(Stored data entries)
——————————

(** X6.  The Q-value that line 69 (and lines 135 and 175) computes for a
    probability vector - no negative entry, sum 1 - lies in
    [Vmin, Vmax]. *)
Theorem q_values_within_support {state network env : Type}
  (cfg : Cfg.t) (self : Agent state network env)
  (prob : tensor3) (q : list (list Q))
  (i a : nat) (plane : list (list Q)) (p : list Q) :
  __init__ cfg = Ok self ->
  (2 <= Cfg.Categorical_n_atoms cfg)%Z ->
  Cfg.Categorical_Vmin cfg < Cfg.Categorical_Vmax cfg ->
  q_values self prob = Ok q ->
  prob !! i = Some plane -> plane !! a = Some p ->
  Forall (fun v => 0 <= v) p -> Qsum p == 1 ->
  exists v, get2 q i a = Some v
            /\ Cfg.Categorical_Vmin cfg <= v <= Cfg.Categorical_Vmax cfg.
Proof.
  intros Hinit Hn Hv Hq Hplane Hp Hpos Hsum.
  unfold q_values in Hq.
  destruct (mapM_lookup_forward _ _ _ _ _ Hq Hplane) as (row & Hrow & Hr).
  destruct (mapM_lookup_forward _ _ _ _ _ Hr Hp) as (v & Hv' & Hdot).
  exists v. split; [unfold get2; rewrite Hrow; exact Hv'|].
  unfold np_dot in Hdot.
  destruct (Nat.eqb_spec (length p) (length (atoms self))) as [Hl|]; [|discriminate].
  injection Hdot as <-.
  assert (H := dot_bounds p (atoms self) _ _ Hpos
                 (atoms_in_range cfg self Hinit Hn Hv) Hl).
  rewrite Hsum in H. lra.
Qed.

Lemma q_values_within_support_demo :
  exists v, get2 [[0 # 4; 8 # 4]] 0 1 = Some v
            /\ Cfg.Categorical_Vmin cfg_demo <= v <= Cfg.Categorical_Vmax cfg_demo.
Proof.
  apply (q_values_within_support cfg_demo demo_agent prob_demo _ 0 1
           [[1; 0; 0]; [0; 0; 1]] [0; 0; 1]).
  - reflexivity.
  - simpl. lia.
  - reflexivity.
  - vm_compute. reflexivity.
  - reflexivity.
  - reflexivity.
  - repeat constructor; apply Qle_bool_imp_le; reflexivity.
  - reflexivity.
Defined.

(** ** The support on any range *)

Lemma linspace_lookup_any (start stop : Q) (num : Z) (z : list Q) (i : nat) :
  (2 <= num)%Z ->
  linspace start stop num = Ok z ->
  (i < Z.to_nat num)%nat ->
  exists x, z !! i = Some x /\
            x == start + Zq i * ((stop - start) / inject_Z (num - 1)).
Proof.
  intros Hn Hz Hi. unfold linspace in Hz.
  destruct (Z.ltb_spec num 0); [lia|].
  destruct (Z.ltb_spec 0 (num - 1)); [|lia].
  destruct (Z.ltb_spec 1 num); [|lia].
  injection Hz as <-.
  assert (Hd : ~ inject_Z (num - 1) == 0).
  { change 0 with (inject_Z 0). rewrite inject_Z_injective. lia. }
  unfold set_last. rewrite length_map.
  assert (Hlen : length
            (if Qeq_bool ((stop - start) / inject_Z (num - 1)) 0
             then map (fun t => t / inject_Z (num - 1) * (stop - start))
                      (arange (Z.to_nat num))
             else map (fun t => t * ((stop - start) / inject_Z (num - 1)))
                      (arange (Z.to_nat num))) = Z.to_nat num).
  { destruct (Qeq_bool _ _); rewrite length_map; apply length_arange. }
  rewrite Hlen.
  destruct (decide (i = pred (Z.to_nat num))) as [->|Hlast].
  - exists stop. split.
    + apply list_lookup_insert_eq. rewrite length_map, Hlen. lia.
    + rewrite Zq_pred by lia. field. exact Hd.
  - rewrite list_lookup_insert_ne by congruence.
    rewrite list_lookup_fmap.
    destruct (Qeq_bool ((stop - start) / inject_Z (num - 1)) 0);
      rewrite list_lookup_fmap, lookup_arange by assumption;
      eexists; (split; [reflexivity|]); simpl; field; exact Hd.
Qed.

(** X7.  [__init__] on any range with at least two atoms: atom j is
    Vmin + j * delta_z also when Vmax <= Vmin, so the support is strictly
    decreasing when Vmax < Vmin and constant when Vmax = Vmin. *)
Theorem support_on_any_range {state network env : Type} (cfg : Cfg.t) :
  (2 <= Cfg.Categorical_n_atoms cfg)%Z ->
  exists self : Agent state network env,
    __init__ cfg = Ok self
    /\ Z.of_nat (length (atoms self)) = Cfg.Categorical_n_atoms cfg
    /\ (forall j z, atoms self !! j = Some z ->
                    z == Cfg.Categorical_Vmin cfg + Zq j * delta_z self)
    /\ (Cfg.Categorical_Vmax cfg < Cfg.Categorical_Vmin cfg ->
        delta_z self < 0
        /\ forall i j x y, (i < j)%nat ->
             atoms self !! i = Some x -> atoms self !! j = Some y -> y < x)
    /\ (Cfg.Categorical_Vmax cfg == Cfg.Categorical_Vmin cfg ->
        delta_z self == 0
        /\ forall j z, atoms self !! j = Some z ->
                       z == Cfg.Categorical_Vmin cfg).
Proof.
  intros Hn.
  destruct (init_valid (state:=state) (network:=network) (env:=env) cfg Hn)
    as [self Hself].
  exists self. split; [exact Hself|].
  destruct (init_Ok _ _ Hself) as (Hz & _ & _ & _ & _ & _ & _ & Hd).
  set (lo := Cfg.Categorical_Vmin cfg) in *.
  set (hi := Cfg.Categorical_Vmax cfg) in *.
  set (n := Cfg.Categorical_n_atoms cfg) in *.
  assert (Hlen := linspace_length _ _ _ _ Hz).
  assert (Hdn : 0 < inject_Z (n - 1)).
  { change 0 with (inject_Z 0). rewrite <- Zlt_Qlt. lia. }
  assert (Hfull : inject_Z (n - 1) * delta_z self == hi - lo).
  { rewrite Hd. field. lra. }
  assert (closed : forall j z, atoms self !! j = Some z ->
            z == lo + Zq j * delta_z self).
  { intros j z Hj.
    assert (Hlt : (j < Z.to_nat n)%nat).
    { rewrite <- Hlen. eapply lookup_lt_Some; eassumption. }
    destruct (linspace_lookup_any lo hi n _ j Hn Hz Hlt) as (x & Hx & E).
    rewrite Hd. congruence. }
  split; [rewrite Hlen; lia|]. split; [exact closed|]. split.
  - intros Hlt.
    assert (Hneg : delta_z self < 0) by nra.
    split; [exact Hneg|].
    intros i j x y Hij Hx Hy. rewrite (closed _ _ Hx), (closed _ _ Hy).
    apply Zq_lt in Hij. nra.
  - intros Heq.
    assert (Hzero : delta_z self == 0) by nra.
    split; [exact Hzero|].
    intros j z Hj. rewrite (closed _ _ Hj), Hzero. ring.
Qed.

Lemma support_on_any_range_demo :
  exists self : Agent unit unit unit,
    __init__ cfg_flat = Ok self
    /\ Z.of_nat (length (atoms self)) = 2%Z
    /\ (forall j z, atoms self !! j = Some z -> z == 5 + Zq j * delta_z self)
    /\ (5 < 5 ->
        delta_z self < 0
        /\ forall i j x y, (i < j)%nat ->
             atoms self !! i = Some x -> atoms self !! j = Some y -> y < x)
    /\ (5 == 5 ->
        delta_z self == 0
        /\ forall j z, atoms self !! j = Some z -> z == 5).
Proof.
  apply (support_on_any_range (state:=unit) (network:=unit) (env:=unit) cfg_flat).
  simpl. lia.
Defined.

(** ** A batch of the wrong size *)

(** X8.  When the sampled rewards, or the sampled terminal flags, do not
    number batch_size, the reshape of line 77, resp. line 81, raises
    ValueError: on a prediction of the right shape lines 69-108 end
    there. *)
Theorem wrong_batch_raises_ValueError {state network env : Type}
  (cfg : Cfg.t) (self : Agent state network env)
  (prob_next : tensor3) (rewards : list Q) (terminals : list bool) :
  __init__ cfg = Ok self ->
  shape3 prob_next (Cfg.batch_size cfg) (Cfg.action_dim cfg)
         (Z.to_nat (Cfg.Categorical_n_atoms cfg)) ->
  (0 < Cfg.action_dim cfg)%nat ->
  length rewards <> Cfg.batch_size cfg
  \/ length terminals <> Cfg.batch_size cfg ->
  target_histogram self prob_next rewards terminals = Raise ValueError.
Proof.
  intros Hinit Hshape HA Hbad.
  destruct (init_Ok _ _ Hinit) as (_ & _ & Hc & Hna & _ & _ & Hbs & _).
  rewrite <- Hbs in *. rewrite <- Hna in *. rewrite <- Hc in Hshape, HA.
  destruct (q_values_shaped cfg self Hinit prob_next Hshape) as (q & Hq & Sq).
  destruct (action_next_shaped self HA q Sq) as (an & Han & Lan & Fan).
  destruct (select_prob_shaped self prob_next Hshape an Lan Fan)
    as (sel & Hsel & _).
  unfold target_histogram.
  rewrite Hq. cbn [bind]. rewrite Han. cbn [bind]. rewrite Hsel. cbn [bind].
  unfold tile_rewards.
  destruct (Nat.eqb_spec (length rewards) (batch_size self)) as [Hr|Hr];
    [|reflexivity].
  cbn [bind]. unfold atoms_next_raw. rewrite length_map.
  destruct (Nat.eqb_spec (length terminals) (batch_size self)) as [Ht|Ht];
    [|reflexivity].
  destruct Hbad; contradiction.
Qed.

Lemma wrong_batch_raises_ValueError_demo :
  target_histogram demo_agent prob_demo [] [false] = Raise ValueError.
Proof.
  apply (wrong_batch_raises_ValueError cfg_demo demo_agent prob_demo [] [false]).
  - reflexivity.
  - split; [reflexivity|]. repeat constructor.
  - simpl. lia.
  - left. simpl. discriminate.
Defined.

(** * Further properties of the agent loop *)

(** ** What a step keeps and what it does to the replay buffer *)

Lemma same_settings_refl {state network env : Type}
  (a : Agent state network env) : same_settings a a.
Proof. unfold same_settings. repeat split. Qed.

Lemma same_settings_trans {state network env : Type}
  (a b c : Agent state network env) :
  same_settings a b -> same_settings b c -> same_settings a c.
Proof.
  unfold same_settings.
  intros (A1 & A2 & A3 & A4 & A5 & A6 & A7 & A8 & A9 & A10 & A11)
         (B1 & B2 & B3 & B4 & B5 & B6 & B7 & B8 & B9 & B10 & B11).
  repeat split; congruence.
Qed.

Section StepFrame.

Context {state network env rng : Type}.
Variable predict : network -> list state -> tensor3.
Variable fit : network -> list state -> tensor3 -> network * Q.
Variable env_reset : env -> env * state.
Variable env_step : env -> nat -> env * (state * Q * bool).
Variable epsilon_greedy : rng -> list Q -> nat -> nat -> rng * nat.
Variable uniform_random_replay :
  rng -> list (Transition state) -> nat -> rng * Batch state.

Lemma train_by_replay_keeps (self self' : Agent state network env)
  (g g' : rng) (loss : Q) :
  train_by_replay predict fit uniform_random_replay self g
  = Ok (self', g', loss) ->
  same_settings self self'
  /\ replay_buffer self' = replay_buffer self
  /\ envs self' = envs self.
Proof.
  unfold train_by_replay.
  destruct (uniform_random_replay g (replay_buffer self) (batch_size self))
    as [g1 sample].
  intros H.
  apply bind_Ok in H as (target & _ & H).
  apply bind_Ok in H as (th & _ & H).
  apply bind_Ok in H as (actor & _ & H).
  destruct (fit actor (current_states sample) th) as [actor' loss'].
  injection H as <- _ _. unfold same_settings. cbn. repeat split.
Qed.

——————————

Could you set down, exactly as written, the lines above between the one holding "injection Hz as <-." and the one holding "self)) = Cfg.Categorical_n_atoms cfg", inclusive, and nothing more?

*RESPONSE*.
  injection Hz as <-.
  assert (Hd : ~ inject_Z (num - 1) == 0).
  { change 0 with (inject_Z 0). rewrite inject_Z_injective. lia. }
  unfold set_last. rewrite length_map.
  assert (Hlen : length
            (if Qeq_bool ((stop - start) / inject_Z (num - 1)) 0
             then map (fun t => t / inject_Z (num - 1) * (stop - start))
                      (arange (Z.to_nat num))
             else map (fun t => t * ((stop - start) / inject_Z (num - 1)))
                      (arange (Z.to_nat num))) = Z.to_nat num).
  { destruct (Qeq_bool _ _); rewrite length_map; apply length_arange. }
  rewrite Hlen.
  destruct (decide (i = pred (Z.to_nat num))) as [->|Hlast].
  - exists stop. split.
    + apply list_lookup_insert_eq. rewrite length_map, Hlen. lia.
    + rewrite Zq_pred by lia. field. exact Hd.
  - rewrite list_lookup_insert_ne by congruence.
    rewrite list_lookup_fmap.
    destruct (Qeq_bool ((stop - start) / inject_Z (num - 1)) 0);
      rewrite list_lookup_fmap, lookup_arange by assumption;
      eexists; (split; [reflexivity|]); simpl; field; exact Hd.
Qed.

(** X7.  [__init__] on any range with at least two atoms: atom j is
    Vmin + j * delta_z also when Vmax <= Vmin, so the support is strictly
    decreasing when Vmax < Vmin and constant when Vmax = Vmin. *)
Theorem support_on_any_range {state network env : Type} (cfg : Cfg.t) :
  (2 <= Cfg.Categorical_n_atoms cfg)%Z ->
  exists self : Agent state network env,
    __init__ cfg = Ok self
    /\ Z.of_nat (length (atoms self)) = Cfg.Categorical_n_atoms cfg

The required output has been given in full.